I’ve been sending my credentials and my hopes out into the void for quite some time now (ever since I graduated with my MFA, which is the terminal degree in my field), and I have been checking job listings and applying to jobs constantly for the past year.  I know that I have written before that my first priority is to work in a theatre and my second is to teach, but I just discovered a job listing that is very much both, and I have never coveted a job more in all my days.  I can remember coveting a job as much (the JET Programme job teaching at Tatebayashi Girls’ High School), but not more, and never with so many long-term hopes for the future.  I knew that the JET Programme was a short-term but wonderful way-station between undergraduate and graduate degrees.  Now I’m making plans for the long-run, and I am shocked to say that the job that has struck this chord in me is in Hobbs, New Mexico, at New Mexico Junior College.  What were the odds?  I just went through the rigamarole of moving to Texas after being a citizen of New Mexico for more than 20 years, and here I find myself counting chickens back in New Mexico before they’re hatched.  Life throws the funniest curve balls!

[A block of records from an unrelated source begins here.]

(* ===== verification/Supervisor.v ===== *)
(** * Servers are started, and started again (servers/init/init.cpp, kernel/main.cpp, kernel/system.cpp)

    The init server over the kernel: its system calls are those of the task
    manager, and while it waits for the system task that task handles its
    messages. A server that ends is started again from its file. *)

From S2P Require Import UsbRing BitField UsbTrb UsbDevice Keyboard Xhci EventRing.
From S2P Require Import Fat FatChain FatSample FatDir FsServer FsExec.
From S2P Require Import Prelude Bytes Message Task Timer KernelLog Syscall SystemTask Init.
From stdpp Require Import base list numbers option gmap.
From Stdlib Require Import ZArith Lia.

Local Open Scope Z_scope.

(** ** The file system of the init server *)

Section files.
Context {D : Type} `{!BlockDevice D} (M : Z) (fuel : nat).
Implicit Types f : @FileSystem D.

(** It does what the file system server does, which also notes the cluster it
    read. *)
Definition noted (n : Z) (r : @FileSystem D * Z) : @FileSystem D * Z := (set_cluster_num n (fst r), snd r).

Lemma NextCluster_noted n c f : Fat.NextCluster c (set_cluster_num n f) = noted n <$> Init.NextCluster c f.
Proof.
  unfold Fat.NextCluster, Init.NextCluster, GetFAT, entries_per_sector. cbn [bpb dev fat_ set_cluster_num].
  destruct (decide _); [done|]. destruct (bd_read _ _ _); [|done]. cbn [mbind option_bind]. destruct (write_at _ _ _); [|done].
  cbn [mbind option_bind]. unfold fat_ref. cbn [fat_ set_fat_buf set_cluster_num]. by destruct (decide _).
Qed.

Lemma NextCluster_same c f : Init.NextCluster c f = Fat.NextCluster c f.
Proof.
  unfold Fat.NextCluster, Init.NextCluster, GetFAT, entries_per_sector. destruct (decide _); [done|].
  destruct (bd_read _ _ _); [|done]. cbn. by destruct (write_at _ _ _).
Qed.

Lemma ReadCluster_noted n c f : Fat.ReadCluster c (set_cluster_num n f) = set_cluster_num c <$> Init.ReadCluster c f.
Proof.
  unfold Fat.ReadCluster, Init.ReadCluster, cluster_sector. cbn [bpb dev cluster_buf set_cluster_num].
  destruct (bd_read _ _ _); [|done]. cbn. by destruct (write_at _ _ _).
Qed.

Lemma scan_dir_noted n k elem f : forall i, Fat.scan_dir k i elem (set_cluster_num n f) = Init.scan_dir k i elem f.
Proof. induction k as [|k IH]; intros i; [done|]. cbn. by rewrite IH. Qed.

Lemma find_cluster_noted turns elem : forall c n f f' r,
  Fat.find_cluster turns elem c (set_cluster_num n f) = Some (f', r) ->
  exists f1 n1, Init.find_cluster turns elem c f = Some (f1, r) /\ f' = set_cluster_num n1 f1.
Proof.
  induction turns as [|turns IH]; intros c n f f' r; [done|]. cbn [Fat.find_cluster Init.find_cluster].
  destruct (decide _); [intros [= <- <-]; by exists f, n|]. rewrite ReadCluster_noted.
  destruct (Init.ReadCluster c f) as [f1|]; [|done]. cbn [fmap option_fmap option_map mbind option_bind].
  change (num_entries (set_cluster_num c f1)) with (num_entries f1). rewrite scan_dir_noted.
  destruct (Init.scan_dir _ _ _ _); [intros [= <- <-]; by exists f1, c|]. rewrite NextCluster_noted.
  destruct (Init.NextCluster c f1) as [[f2 next]|]; [|done]. cbn. apply IH.
Qed.
(* ===== verification/Launch.v ===== *)
(** * A program is launched (servers/am, servers/fs, kernel/main.cpp, kernel/task.cpp)

    The application manager, the file system server and the system task over one
    kernel. The mailbox of a server is that of its task, and what a server does
    in a turn is carried out by the task manager. A turn is taken without an
    interruption, and a server that has nothing to receive takes none. *)

From S2P Require Import UsbRing BitField UsbTrb UsbDevice Keyboard Xhci EventRing.
From S2P Require Import Fat FatChain FatDir FsServer FsExec FatSample.
From S2P Require Import AmFd AmApps AmServer AmExec.
From S2P Require Import Prelude Bytes Message Task Timer KernelLog Syscall SystemTask.
From stdpp Require Import base list numbers option gmap.
From Stdlib Require Import ZArith Lia.

Local Open Scope Z_scope.

(** ** Mailboxes *)

Definition mailbox (tm : TaskManager) (i : Z) : option (list Message) := msgs <$> find_task tm i.

(** The mailbox of [i] has become [q], and nothing else differs. *)
Record boxed (i : Z) (q : list Message) (tm tm' : TaskManager) : Prop := {
  bx_ok : sched_ok tm';
  bx_latest : latest_id tm' = latest_id tm;
  bx_mail : mailbox tm' i = Some q;
  bx_other j : j <> i -> find_task tm' j = find_task tm j;
}.

Lemma boxed_other i q tm tm' j : boxed i q tm tm' -> j <> i -> mailbox tm' j = mailbox tm j.
Proof. intros H Hj. unfold mailbox. by rewrite (bx_other _ _ _ _ H). Qed.

Lemma sent i m q tm :
  sched_ok tm -> mailbox tm i = Some q -> exists tm', Task.SendMessage i m tm = Some (tm', kSuccess) /\ boxed i (q ++ [m]) tm tm'.
Proof.
  intros H Hi. unfold mailbox in Hi. destruct (find_task tm i) as [t|] eqn:Ht; [|done]. injection Hi as <-.
  destruct (send_ok i m t tm H Ht) as (tm' & E & H' & (Hl & _) & O). exists tm'. split; [done|]. split; [done|done| |].
  - unfold mailbox. by rewrite (only_at _ _ _ _ _ O Ht).
  - intros j Hj. exact (only_other _ _ _ _ _ O Hj).
Qed.

Lemma popped i q q' tm : sched_ok tm -> mailbox tm i = Some q -> boxed i q' tm (upd_task i (set_msgs q') tm).
Proof.
  intros H Hi. destruct (popped_ok i q' tm H) as [H' O]. split; [done|done| |intros j Hj; exact (only_other _ _ _ _ _ O Hj)].
  unfold mailbox in *. destruct (find_task tm i) as [t|] eqn:Ht; [|done]. by rewrite (only_at _ _ _ _ _ O Ht).
Qed.

(** ** The turns of the file system server *)

Section fs_turns.
Context {D : Type} `{!BlockDevice D} (M : Z) (fuel : nat).
Implicit Types s : @FsServer.Server D.
(** The driver starts the controller: every wait ends, and unless the memory of the driver is
    exhausted the controller has been told all it needs, in the order the
    specification asks for, and runs. *)
Theorem controller_starts a h :
  ptr_in_range memory_pool a -> is_Some (scratchpad_array (scratchpads_at a)) ->
  exists code so h1, enough (fun fuel => Initialize fuel a h = Some (code, so, h1)) /\
    (code = kNoEnoughMemory /\ so = None \/
     code = kSuccess /\ exists s h2 own ws, so = Some s /\ enough (fun fuel => Run fuel h1 = Some h2) /\ written h2 = written h ++ own ++ ws /\
       (own = [] \/ exists a v, own = [(Ext a, v)] /\ bit 24 v = true) /\ told s ws).
Proof.
  intros Ha [[[a3 c0] pgs] Hscr]. pose proof Hscr as Hscr'. unfold scratchpads_at in Hscr'.
  assert (constraint_ok 0) as K0 by by left. assert (constraint_ok 64) as K64 by (right; by exists 6).
  assert (constraint_ok 4096) as K4096 by (right; by exists 12). assert (constraint_ok (64 * 1024)) as K64k by (right; by exists 16).
  pose proof (array_range 8 (kDeviceSize + 1) 0 0 a ltac:(done) K0 K0 Ha) as Hr1. unfold Initialize.
  destruct (AllocArray memory_pool 8 (kDeviceSize + 1) 0 0 a) as [a1 [devs|]]; cbn [fst] in *.
  2: { exists kNoEnoughMemory, None, h. split; [by exists 0%nat|by left]. }
  pose proof (array_range 8 (kDeviceSize + 1) 64 4096 a1 ltac:(done) K64 K4096 Hr1) as Hr2.
  destruct (AllocArray memory_pool 8 (kDeviceSize + 1) 64 4096 a1) as [a2 [dc|]] eqn:E2; cbn [fst] in *.
  2: { exists kNoEnoughMemory, None, h. split; [by exists 0%nat|by left]. }
  destruct (array_block 8 (kDeviceSize + 1) 4096 a1 a2 dc ltac:(done) K4096 Hr1 E2) as [Hdc1 Hdc2].
  pose proof (scratchpad_range a2 a3 c0 pgs Hr2 Hscr') as Hr3.
  destruct (RequestHCOwnership_ok h) as (h1 & own & [f1 H1] & W1 & Hown). destruct (stop_and_reset_ok h1) as (h2 & v1 & v2 & [f2 H2] & W2 & Hv1 & _ & Hv2).
  destruct (configure_slots_ok h2) as (c & W3 & Hc). set (h3 := configure_slots h2) in *.
  set (h4 := wr DCBAAP (put_bits 6 26 (Z.shiftr dc 6) 0) h3). assert (written h4 = written h3 ++ [(DCBAAP, dc)]) as W4 by (unfold h4; rewrite wr_written, pointer_only; done).
  unfold UsbRing.Initialize. pose proof (array_range 16 32 64 (64 * 1024) a3 ltac:(done) K64 K64k Hr3) as Hr4.
  destruct (AllocArray memory_pool 16 32 64 (64 * 1024) a3) as [a4 [cr|]] eqn:E4; cbn [fst] in *.
  2: { exists kNoEnoughMemory, None, h4. split; [|by left]. exists (f1 + f2)%nat. intros fuel Hf. rewrite H1, bind_Some by lia. rewrite H2, bind_Some by lia. rewrite Hscr', bind_Some. rewrite E4. done. }
  destruct (array_block 16 32 (64 * 1024) a3 a4 cr ltac:(done) K64k Hr3 E4) as [Hcr1 Hcr2].
  destruct (RegisterCommandRing_ok cr h4 Hcr1 ltac:(lia)) as (r & W5 & Hr & Hrc). set (h5 := RegisterCommandRing cr h4) in *.
  pose proof (array_range 16 32 64 (64 * 1024) a4 ltac:(done) K64 K64k Hr4) as Hr5.
  destruct (AllocArray memory_pool 16 32 64 (64 * 1024) a4) as [a5 [eb|]] eqn:E5; cbn [fst] in *.
  2: { exists kNoEnoughMemory, None, h5. split; [|by left]. exists (f1 + f2)%nat. intros fuel Hf. rewrite H1, bind_Some by lia. rewrite H2, bind_Some by lia. rewrite Hscr', bind_Some. rewrite E4. cbv beta iota zeta. rewrite ok_continues. rewrite E5. done. }
  destruct (array_block 16 32 (64 * 1024) a4 a5 eb ltac:(done) K64k Hr4 E5) as [Heb1 Heb2].
  destruct (AllocArray memory_pool 16 1 64 (64 * 1024) a5) as [a6 [et|]] eqn:E6; cbn [fst] in *.
  2: { exists kNoEnoughMemory, None, h5. split; [|by left]. exists (f1 + f2)%nat. intros fuel Hf. rewrite H1, bind_Some by lia. rewrite H2, bind_Some by lia. rewrite Hscr', bind_Some. rewrite E4. cbv beta iota zeta. rewrite ok_continues. rewrite E5. rewrite E6. done. }
  destruct (array_block 16 1 (64 * 1024) a5 a6 et ltac:(done) K64k Hr5 E6) as [Het1 Het2].
  destruct (RegisterEventRing_ok eb et h5 Heb1 ltac:(lia) Het1 ltac:(lia)) as (z & d & t & W6 & Hz & Hd & Ht). set (h6 := RegisterEventRing eb et h5) in *.
  destruct (enable_interrupts_ok h6) as (i & v3 & W7 & Hi & Hv3). set (h7 := enable_interrupts h6) in *.
  destruct (Run_ok h7) as (h8 & v4 & Hrun & W8 & Hv4).
  exists kSuccess, (Some (MkStarted a6 dc c0 pgs (MkRing cr 32 true 0) eb et)), h7. split.
  { exists (f1 + f2)%nat. intros fuel Hf. rewrite H1, bind_Some by lia. rewrite H2, bind_Some by lia. rewrite Hscr', bind_Some. rewrite E4. cbv beta iota zeta. rewrite ok_continues. by rewrite E5, E6. }
  right. split; [done|]. eexists _, h8, own, _. split; [done|]. split; [exact Hrun|]. split; [|split; [exact Hown|split; [|done]]].
  - rewrite W8, W7, W6, W5, W4, W3, W2, W1, <- !app_assoc. cbn [app]. reflexivity.
  - by exists v1, v2, c, r, z, d, t, i, v3, v4.
Qed.
End proofs.
End start.

(** ** A controller that obeys at once *)

#[local] Instance sample_hardware : Hardware (bool * list (Reg * Z)) := {|
  rd := fun r h => (match r with USBCMD => Z.b2z (fst h) | USBSTS => Z.b2z (negb (fst h)) | Ext _ => 2 ^ 24 | _ => 0 end, h);
  wr := fun r v h => (match r with USBCMD => Z.testbit v 0 | _ => fst h end, snd h ++ [(r, v)]);
|}.

(** It was running; it has no extended registers and wants two pages. *)
Lemma controller_starts_witness : exists s h1,
  enough (fun fuel => Initialize 0x100000 0 (MkCaps (Z.shiftl 2 27) 0) fuel 0x100000 (true, []) = Some (kSuccess, Some s, h1)) /\
  exists own ws run, told s ws /\ enough (fun fuel => Run fuel h1 = Some (run, own ++ ws)).
Proof.
  destruct (controller_starts 0x100000 0 (MkCaps (Z.shiftl 2 27) 0) snd) with (a := 0x100000) (h := (true, @nil (Reg * Z))) as (code & so & h1 & [f Hf] & Hres).
  1,2: done.
  - intros h. by exists 1%nat, (None, h).
  - intros a v h Hv. exists 1%nat. by eexists.
  - intros [[] tr]; done.
  - intros v [b tr] Hv. exists 1%nat. cbn -[Z.testbit]. unfold bit in Hv. rewrite Hv. by eexists.
  - intros v [b tr] _. exists 1%nat. cbn -[Z.testbit]. by destruct (Z.testbit v 0); eexists.
  - intros [[] tr]; exists 1%nat; by eexists.
  - intros v [b tr] Hv. exists 1%nat. cbn -[Z.testbit]. unfold bit in Hv. rewrite Hv. by eexists.
  - unfold kMemoryPoolSize. lia.
  - unfold ptr_in_range. split; [lia|by vm_compute].
  - eexists. vm_compute. reflexivity.
  - destruct Hres as [[-> ->]|(-> & s & [run ws'] & own & ws & -> & Hrun & Hw & Hown & Ht)].
    + exfalso. specialize (Hf (10 + f)%nat ltac:(lia)). vm_compute in Hf. discriminate Hf.
    + exists s, h1. split; [by exists f|]. exists own, ws, run. split; [exact Ht|]. cbn [snd app] in Hw. by rewrite <- Hw.
Defined.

And a drum roll, please!  This job I’m longing for would basically make me responsible for the theatre aspect of the performing arts department, down to and including community and school-system involvement, and even recruitment.  The job description actually says I would get to “yearly, coordinate and host multiple performing arts productions” and that I would be expected to “develop a following of ‘Raving Fans’.”  Whoever wrote this job listing is clearly a person after my own heart.  I could use my skills not only in performance, but in production, directing, design, and technical theatre, and I could build a team of students and community members who want to make theatre happen and to make it wonderful.  I could spread my love of world theatrical styles to a new generation.  I could teach people about the glories of my favorite team art-form.  I would be on cloud 9 if I landed this job.  The funny thing is, I think several of my undergraduate professors would laugh at me if they ever read this.  I remember feeling even a little hurt once upon a time when (more than a decade ago, now) three separate professors my freshman year at TU expressed their “feelings” and guesses that someday I was going to work as a theatre professor instead of as an actor.  Well, now I am an actor (I even have a piece of paper saying I’m an expert actor), and yes I love it, but what was I thinking, way back then?  This professor position would clearly be the greatest job ever.  It would basically include a theatre company I could have at my fingertips for all the wonderful projects that percolate in the back of my mind every day of my life.  And really, I do find teaching extremely rewarding and fun.  I see no downside, even if it does mean another move.

What can I say, those TU professors were right, and it must have been strictly due to inexperience that I didn’t see it then.  I really, really, really want this job.  Of course, there is always a hitch (what would life be without its challenges?), and this application opportunity cropped up now, in the middle of the summer, when most of my go-to recommendation-writers are busy traveling, meeting publishing deadlines, and generally working very hard, long hours just to meet their own obligations.  I need four letters of recommendation.  Thus far, I have secured one.  Yipes!  Anyhow, I’m not going to give up.  Wish me luck, and if you happen to be someone who knows me who would like to write me a letter of recommendation, you will win my undying gratitude (granted, most of you already have).  Sending my hopes, once again, into the void- E.G.D.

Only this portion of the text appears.